Kring: It jsut didn’t feel like it was an authentic extension of what the show was. It’s a quest to stay relevant as your audience is going away. So it was built-in from the beginning with Heroes, and that’s the whole idea behind transmedia storytelling.

Hirshberg: Compare the Heroes poster vs website. The birth was Star Wars Holiday Special.

[rolls clip]

Kring: So in the middle of this thing they run this cartoon, with Han Solo and R2, C3PO, they start to interact with Boba Fett, at that point there were probably several million 13-17 boys who is this guy and why is he talking to these characters I love? Next they started pushing the action figure, and it becomes the most fascinating thing for all these people, this strange character from outside the Lucas canon. 3 years later when he shows up in the sequel, millions of people had a personal experience with his appearance.

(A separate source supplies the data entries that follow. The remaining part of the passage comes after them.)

(** X7.  Collecting over a concatenation, as the notebook does over
    [res.lines + stepback_answers], is collecting over the first part and then
    over the second from where the first run ended, the documents being
    concatenated; a failure in either part is the failure of the whole. *)
Theorem collect_app (C : Collaborators) (qs1 qs2 : list pystr) (w : World) :
  collect C (qs1 ++ qs2) w
  = (docs1 <- collect C qs1 ;;
     docs2 <- collect C qs2 ;;
     ret (docs1 ++ docs2)) w.
Proof.
  unfold collect at 1. rewrite search_loop_app.
  fold (collect C qs1). unfold bind.
  destruct (collect C qs1 w) as [[e|docs1] w1]; [reflexivity|].
  rewrite search_loop_acc. reflexivity.
Qed.

(** X8.  The loop spends its time on searching and sleeping only: when every
    search call takes at most [d] and [collect] returns on k queries, the
    clock has advanced by at least 5 k and at most (d + 5) k. *)
Theorem collect_time_bounds (C : Collaborators) (d : N)
  (queries : list pystr) (w : World) (docs : list Document) (w' : World) :
  (forall w0 q, snd (search_run C w0 q) <= d) ->
  collect C queries w = (inr docs, w') ->
  now w + 5 * N.of_nat (length queries) <= now w'
  /\ now w' <= now w + (d + 5) * N.of_nat (length queries).
Proof.
  intros Hd H. split.
  - now apply collect_ok in H as (_ & _ & Hclock).
  - exact (search_loop_clock_upper C d Hd _ _ _ _ _ H).
Qed.

Lemma collect_time_bounds_witness :
  (forall w0 q, snd (search_run Fixtures.stub w0 q) <= 2)
  /\ now (snd (collect Fixtures.stub [lit "a"; lit "b"] Fixtures.w0)) = 14
  /\ 0 + 5 * 2 <= 14 /\ 14 <= 0 + (2 + 5) * 2.
Proof.
  assert (Hd : forall w0 q, snd (search_run Fixtures.stub w0 q) <= 2)
    by (intros w0 q; simpl; lia).
  assert (H : collect Fixtures.stub [lit "a"; lit "b"] Fixtures.w0
              = (inr [mkDocument (lit "results for: a");
                      mkDocument (lit "results for: b")],
                 mkWorld 14
                   (search_events [lit "a"; lit "b"]
                      [lit "results for: a"; lit "results for: b"])))
    by (vm_compute; reflexivity).
  split; [exact Hd|]. split; [vm_compute; reflexivity|].
  exact (collect_time_bounds _ _ _ _ _ _ Hd H).
Defined.

(** ** Failures come from the collaborators only *)

Lemma all_answered_app a b :
  all_answered a -> all_answered b -> all_answered (a ++ b).
Proof. intros Ha Hb. apply Forall_app. now split. Qed.

Lemma guarded_ret {A} (a : A) (Q : A -> Prop) : Q a -> guarded (ret a) Q.
Proof.
  intros H w. cbn. split; [exact H|]. split; [lia|].
  exists []. rewrite app_nil_r. split; [reflexivity|constructor].
Qed.

Lemma guarded_bind {A B} (m : M A) (k : A -> M B) (Q : A -> Prop)
  (R : B -> Prop) :
  guarded m Q -> (forall a, Q a -> guarded (k a) R) -> guarded (bind m k) R.
Proof.
  intros Hm Hk w. unfold bind. specialize (Hm w).
  destruct (m w) as [[e|a] w1]; [exact Hm|].
  destruct Hm as (HQ & Hclk & evs & Htr & Hans).
  specialize (Hk a HQ w1). destruct (k a w1) as [[e|b] w2].
  - destruct Hk as (Hclk2 & evs2 & ev & Htr2 & Hans2 & Hf).
    split; [lia|]. exists (evs ++ evs2), ev.
    rewrite Htr2, Htr, <- !app_assoc.
    repeat split; [now apply all_answered_app|exact Hf].
  - destruct Hk as (HR & Hclk2 & evs2 & Htr2 & Hans2).
    split; [exact HR|]. split; [lia|]. exists (evs ++ evs2).
    rewrite Htr2, Htr, <- app_assoc.
    split; [reflexivity|now apply all_answered_app].
Qed.

Section Guards.

Variable C : Collaborators.
Variable P : RefinePrompts.

Lemma guarded_call_model input : guarded (call_model C input) (fun _ => True).
Proof.
  intros w. unfold call_model.
  destruct (model_invoke C w input) as [[e|text] took]; cbn.
  - split; [lia|]. exists [], (ModelCall input (inl e)).
    repeat split. constructor.
  - split; [exact I|]. split; [lia|].
    exists [ModelCall input (inr text)]. split; [reflexivity|].
    constructor; [|constructor]. intros e H. discriminate H.
Qed.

Kring: About three months before the show launched on TV we launched it at ComicCon, and from that an incredible viral movement launched and the early adopters went on the website, it became a phenom even before it launched.

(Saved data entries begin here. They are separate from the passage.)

(** C1.  Whatever the map, a probe answered with a status line other
    than [200 OK] (any other line, [201 Created] and the like
    included) ends [pingEndPoints] at once: it is the last event of the
    call, so no other endpoint is probed after it, and the call
    returns the error built from the key of the probed entry and the
    status received. *)
Theorem pingEndPoints_bad_status
    fuel k ep w r ep' w' before u t status after :
  pingEndPoints env fuel k ep w = (r, ep', w') →
  since w w' = before ++ EvHttpGet u t (inl {| Status := status |}) :: after →
  status ≠ "200 OK" →
  after = []
  ∧ ∃ e, ep !! e = Some u ∧ r = Some (Some (health_error e status)).
Proof.
  intros Hrun Hsince Hst.
  apply pingEndPoints_inv in Hrun as (new & Hev & _ & Hend).
  rewrite (since_app _ _ _ Hev) in Hsince. subst new.
  assert (bad_probe (EvHttpGet u t (inl {| Status := status |})) = true)
    as Hbad.
  { simpl. apply negb_true_iff. by apply String.eqb_neq. }
  assert (∀ tr, Forall good tr →
            tr ≠ before ++ EvHttpGet u t (inl {| Status := status |}) :: after)
    as Hgood.
  { intros tr Hall ->. apply Forall_app in Hall as [_ Hall].
    apply Forall_cons in Hall as [Hx _]. unfold good in Hx. congruence. }
  destruct r as [[err|]|].
  - destruct Hend as [(e & u' & status' & tr & Heq & Htr & _ & He & _ & ->) _].
    destruct (bad_probe_last _ _ _ _ _ Heq Htr Hbad) as [-> [= -> -> ->]].
    split; [done |]. by exists e.
  - destruct Hend as [Hall _]. by destruct (Hgood _ Hall).
  - destruct Hend as [Hall _]. by destruct (Hgood _ Hall).
Qed.

(** C7.  On a map with no entry [pingEndPoints] returns [nil] in its
    first turn and leaves the trace as it was: no request is made. *)
Theorem pingEndPoints_empty fuel k w :
  ∃ w', pingEndPoints env (S fuel) k ∅ w = (Some None, ∅, w')
        ∧ events w' = events w ∧ calls w' = calls w.
Proof.
  simpl. unfold bind, range. simpl. rewrite range_empty. simpl.
  eexists. split; [done |]. done.
Qed.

Hirshberg: 30 years later history repeats itself, there’s a character that you built offline and then shows up on the show one day.

Kring: Hannah Gilman, the basic transmedia idea, to run concurrently with the show a series of online comic books that would carry on from where the show leaves off. And the she shows up in the show. For the fans who had been accessing the online content it was an incredible easter egg to have found. it gets to the psychology of transmedia, you get more social currency as a fan of the show, you dig deeper into the canon and mythology of the show.

Hirshberg: The NBC ad folks put together a promo of everything that was going on off-TV to say we’ve got you covered like with the Olympics. With so much canon, how do you balance people who are really into it and not confusing casual viewers.

Kring: It’s always been a challenge, we’ve tried to keep everything as additive. We want to use every part of the buffalo, in a way, nothing is wasted. If a character disappears on the show, he or she can live online, and vice versa.

Hirshberg: Part of the idea behind the show is that we’re all connected.

Kring: I started to realize how vast this online community was. The real underlying message of the show was interconnectivity and global conciousness, the fascination for many people was this connection to the message, it would be criminal not to use this tech-savvy and connected audience

Hirshberg: Here’s how a car company worked themselves into a show.

Kring: In the first season we were looking for a sponsor for the pilot and we got Nissan to do it, we came up with the idea of weaving it into the show. Our show is fairly expensive, and we need help, it’s our way of supplementing the budget of the show, and if the conversation happens early enough and we can start to weave it in like with the Nissan Versa.

Hirshberg: Shows Pinehearst commercial.

Kring: The idea of authenticity is very important, we’re connected to our fanbase by a very thin thread. Everything that is put out to the fans has to come from the writing room, during the strike there were some things put out like A Benjamin Franklin hero that electrocutes people.